Als Gegenleistung für seine Politik verlangt Ankara insgesamt sechs Milliarden Euro von der EU, Visafreiheit für türkische Bürger schon ab Juni diesen Jahres, sowie beschleunigte Beitrittsverhandlungen mit Brüssel. Viele sprechen von „Erpressung“. Erdogan will die Situation (aus)nutzen, um sein Land in die EU hinein zu manövrieren. Derzeit stiefmütterlich behandelt werden die Themen „Wahrung der Pressefreiheit“ und „Umgang mit den Kurden“ in der Türkei. Die Zustände in Idomeni/Nord-Griechenland sind hinreichend bekannt.
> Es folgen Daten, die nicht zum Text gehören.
(** The message pattern needs one character that is no line feed. *)
Lemma msg_search_found s :
  all_chars (Char.only Char.LF) s = false ->
  is_Some (Pattern_search LibClangCompilerVariant_.msg_regex s).
Proof.
  intros (pre & c & rest & -> & Hc)%all_chars_false.
  unfold Pattern_search.
  apply (search_complete _ pre (String c rest) rest (<["error" := String c ""]> ∅)).
  cbn [program LibClangCompilerVariant_.msg_regex cat_all fold_right].
  eapply matches_Cat; [by apply (matches_Rep_intro _ 0 "")|].
  eapply matches_Cat.
  { apply (matches_GroupRep_intro "error" Char.any 1 (String c "") rest).
    - simpl. unfold Char.any. unfold Char.only in Hc. by rewrite Hc.
    - simpl. lia. }
  eapply matches_Cat; [by apply (matches_Rep_intro _ 0 "")|].
  constructor.
Qed.

Lemma msg_search_none s :
  all_chars (Char.only Char.LF) s = true ->
  Pattern_search LibClangCompilerVariant_.msg_regex s = None.
Proof.
  intros Hall. unfold Pattern_search.
  destruct (search _ s) as [g|] eqn:Hs; [|done]. exfalso.
  apply search_sound in Hs as (pre & rest & s' & -> & Hm).
  apply msg_regex_shape in Hm as (q1 & err & q2 & -> & _ & Herr & Hlen & _).
  rewrite !all_chars_app in Hall.
  apply andb_prop in Hall as [_ Hall]. apply andb_prop in Hall as [_ Hall].
  apply andb_prop in Hall as [Hall _].
  destruct err as [|c err]; simpl in *; [lia|].
  apply andb_prop in Hall as [Hc _]. apply andb_prop in Herr as [Hc' _].
  unfold Char.any in Hc'. unfold Char.only in Hc. by rewrite Hc in Hc'.
Qed.

(** The position pattern matches every location that holds a quoted
    file, then [line], a number, [, column] and a number. *)
Lemma pos_search_found pre file mid sp1 row sp2 col post :
  all_chars Char.any file = true -> 1 <= String.length file ->
  all_chars Char.any mid = true ->
  Char.space sp1 = true -> Char.space sp2 = true ->
  all_chars Char.digit row = true -> 1 <= String.length row ->
  all_chars Char.digit col = true -> 1 <= String.length col ->
  is_Some (Pattern_search LibClangCompilerVariant_.pos_regex
             (pre +:+ "'" +:+ file +:+ "'" +:+ mid +:+ "line"
              +:+ String sp1 row +:+ ", " +:+ "column" +:+ String sp2 col
              +:+ post)).
Proof.
  intros Hf Hf1 Hmid Hsp1 Hsp2 Hr Hr1 Hc Hc1. unfold Pattern_search.
  eapply (search_complete _ pre _ post).
  cbn [program LibClangCompilerVariant_.pos_regex cat_all fold_right].
  eapply matches_Cat; [apply matches_Lit|].
  eapply matches_Cat; [by apply matches_GroupRep_intro|].
  eapply matches_Cat; [apply matches_Lit|].
  eapply matches_Cat; [apply matches_Rep_intro; [done|lia]|].
  eapply matches_Cat; [apply matches_Str_intro|].
  rewrite (sapp_cons sp1 row).
  eapply matches_Cat; [by apply matches_Cls|].
  eapply matches_Cat; [by apply matches_GroupRep_intro|].
  eapply matches_Cat; [apply matches_Str_intro|].
  eapply matches_Cat; [apply matches_Str_intro|].
  rewrite (sapp_cons sp2 col).
  eapply matches_Cat; [by apply matches_Cls|].
  eapply matches_Cat; [by apply matches_GroupRep_intro|].
  constructor.
Qed.

(** A diagnostic on which both patterns match has a record and leaves
    no log. *)
Lemma diag_with_record pos_re msg_re d pm mm :
  Pattern_search pos_re (location d) = Some pm ->
  Pattern_search msg_re (spelling d) = Some mm ->
  diag_record pos_re msg_re d
  = Some (dict_update (Match_groupdict pos_re pm) (Match_groupdict msg_re mm))
  /\ diag_log pos_re msg_re d = [].
Proof. unfold diag_record, diag_log. by intros -> ->. Qed.

Lemma diag_record_log_length pos_re msg_re ds :
  length (omap (diag_record pos_re msg_re) ds)
  + length (concat (map (diag_log pos_re msg_re) ds))
  = length ds.
Proof.
  induction ds as [|d ds IH]; [done|].
  cbn [map concat omap list_omap]. rewrite length_app.
  unfold diag_record at 1, diag_log at 1.
  destruct (Pattern_search pos_re (location d)) as [pm|]; simpl; [|lia].
  destruct (Pattern_search msg_re (spelling d)) as [mm|]; simpl; lia.
Qed.

(** ** Running the matcher forwards *)

(** [greedy] stops at a run on which the continuation succeeds when it
    fails on every longer one. *)
Lemma greedy_at {A} p min t s' (k : string -> option A) a :
  all_chars p t = true -> min <= String.length t ->
  k s' = Some a ->
  (forall t2 s2, t +:+ s' = t2 +:+ s2 -> all_chars p t2 = true ->
                 String.length t < String.length t2 -> k s2 = None) ->
  greedy p min (t +:+ s') k = Some a.
Proof.
  intros Ht Hmin Hk Hnone.
  destruct (greedy_complete p min t s' k Ht Hmin ltac:(by rewrite Hk))
    as [a' Ha'].
  rewrite Ha'. f_equal.
  apply greedy_longest in Ha' as (t1 & s1 & Heq & Ht1 & _ & Hk1 & Hmax).
  destruct (Nat.lt_trichotomy (String.length t) (String.length t1))
    as [Hlt|[Hlen|Hgt]].
  - rewrite (Hnone t1 s1 Heq Ht1 Hlt) in Hk1. done.
  - apply sapp_inv_length in Heq as [_ <-]; [|done]. congruence.
  - rewrite (Hmax t s' eq_refl Ht Hgt) in Hk. done.
Qed.

Section ExecForward.

Context {A : Type}.
Implicit Types (k : string -> gmap string string -> option A).

Lemma exec_Cat_Lit_eq c r s g k :
  exec (Cat (Lit c) r) (String c s) g k = exec r s g k.
Proof. simpl. by rewrite Ascii.eqb_refl. Qed.

Lemma exec_Cat_Lit_ne c r s g k :
  match s with String c' _ => Ascii.eqb c' c = false | EmptyString => True end ->
  exec (Cat (Lit c) r) s g k = None.
Proof. destruct s as [|c' s]; simpl; [done|]. by intros ->. Qed.

Lemma exec_Cat_Cls_eq p c r s g k :
  p c = true -> exec (Cat (Cls p) r) (String c s) g k = exec r s g k.
Proof. simpl. by intros ->. Qed.

Lemma exec_Cat_Str_eq t r s g k :
  exec (Cat (Str t) r) (t +:+ s) g k = exec r s g k.
Proof.
  rewrite exec_Cat. revert s. induction t as [|c t IH]; intros s; [done|].
  rewrite sapp_cons. cbn [Str]. rewrite exec_Cat_Lit_eq. apply IH.
Qed.

Lemma exec_Cat_Rep_eq p min r s g k :
  exec (Cat (Rep p min) r) s g k
  = greedy p min s (fun s' => exec r s' g k).
Proof. reflexivity. Qed.

End ExecForward.

(** The search passes over a start in which the first character of the
    pattern does not occur. *)
Lemma search_skip c r pre s :
  all_chars (fun x => negb (Ascii.eqb x c)) pre = true ->
  search (Cat (Lit c) r) (pre +:+ s) = search (Cat (Lit c) r) s.
Proof.
  induction pre as [|x pre IH]; [done|]. intros Hall.
  cbn [all_chars] in Hall. apply andb_prop in Hall as [Hx Hpre].
  apply negb_true_iff in Hx.
  rewrite sapp_cons. cbn [search]. unfold match_at at 1.
  rewrite exec_Cat_Lit_ne by done. by apply IH.
Qed.

(** Two ways of cutting one text, again: the second cut falls inside the
    first part or after it. *)
Lemma sapp_eq_cases t s a b :
  t +:+ s = a +:+ b ->
  (exists u, u <> "" /\ a = t +:+ u /\ s = u +:+ b) \/
  (exists v, t = a +:+ v /\ b = v +:+ s).
Proof.
  intros Heq.
  destruct (Nat.le_gt_cases (String.length a) (String.length t)) as [Hle|Hgt].
  - right. symmetry in Heq.
    destruct (sapp_eq_app _ _ _ _ Heq Hle) as (v & -> & ->). by exists v.
  - left. destruct (sapp_eq_app _ _ _ _ Heq ltac:(lia)) as (u & -> & ->).
    exists u. split; [|done]. intros ->.
    rewrite length_sapp in Hgt. simpl in Hgt. lia.
Qed.

(** A text that begins with [l] does not begin inside a number. *)
Lemma digits_then_not_l (u rest s3 : string) :
  u <> "" -> all_chars Char.digit u = true ->
  u +:+ rest <> "line" +:+ s3.
Proof.
  destruct u as [|c u]; [done|]. intros _ [Hc _]%andb_prop.
  rewrite sapp_cons. intros [= -> _]. by vm_compute in Hc.
Qed.

Lemma all_chars_suffix p t s : all_chars p (t +:+ s) = true -> all_chars p s = true.
Proof. rewrite all_chars_app. by intros [_ ?]%andb_prop. Qed.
Wie es den 2,7 Millionen Flüchtlingen in der Türkei geht, darüber wird wenig berichtet. Wenn insgesamt sechs Milliarden Euro fließen sollten und die türkischen Forderungen erfüllt werden, wer garantiert den Flüchtlingen in der Türkei, dass ihnen dauerhaft ein menschenwürdige Existenz gewährt wird?! Die Pläne einer Stadt auf fremdem Gebiet sprechen Bände …

Eine europäische Lösung der Krise ist derzeit nicht in Sicht, um nicht zu sagen: eine solche ist gescheitert! Griechenland wird der Lage um Idomenie kaum noch Herr. Wer garantiert, dass die geplanten Massenabschiebungen von Griechenland in die Türkei rechtmäßig, sprich im Einklang mit europäischem und internationalem Recht sind?!

Es ist im Moment viel dem kritischen Auge der Öffentlichkeit entrückt, vielleicht auch verschwiegen worden. Die Angelegenheit ist für uns alle – für die Flüchtlinge wie auch für Europa – lästig. Aber wir müssen mit ihr umgehen und eine Lösung finden.

Die Lösung muss sich bewegen auf dem Boden des Rechts, nicht hinter Stacheldraht. Wir haben uns in Europa für die Demokratie entschieden. Demgemäß gilt es Regelungen zu finden, die auf rechtlichen Grundlagen fußen.

Panikentscheidungen fallen irgendwann auf uns zurück!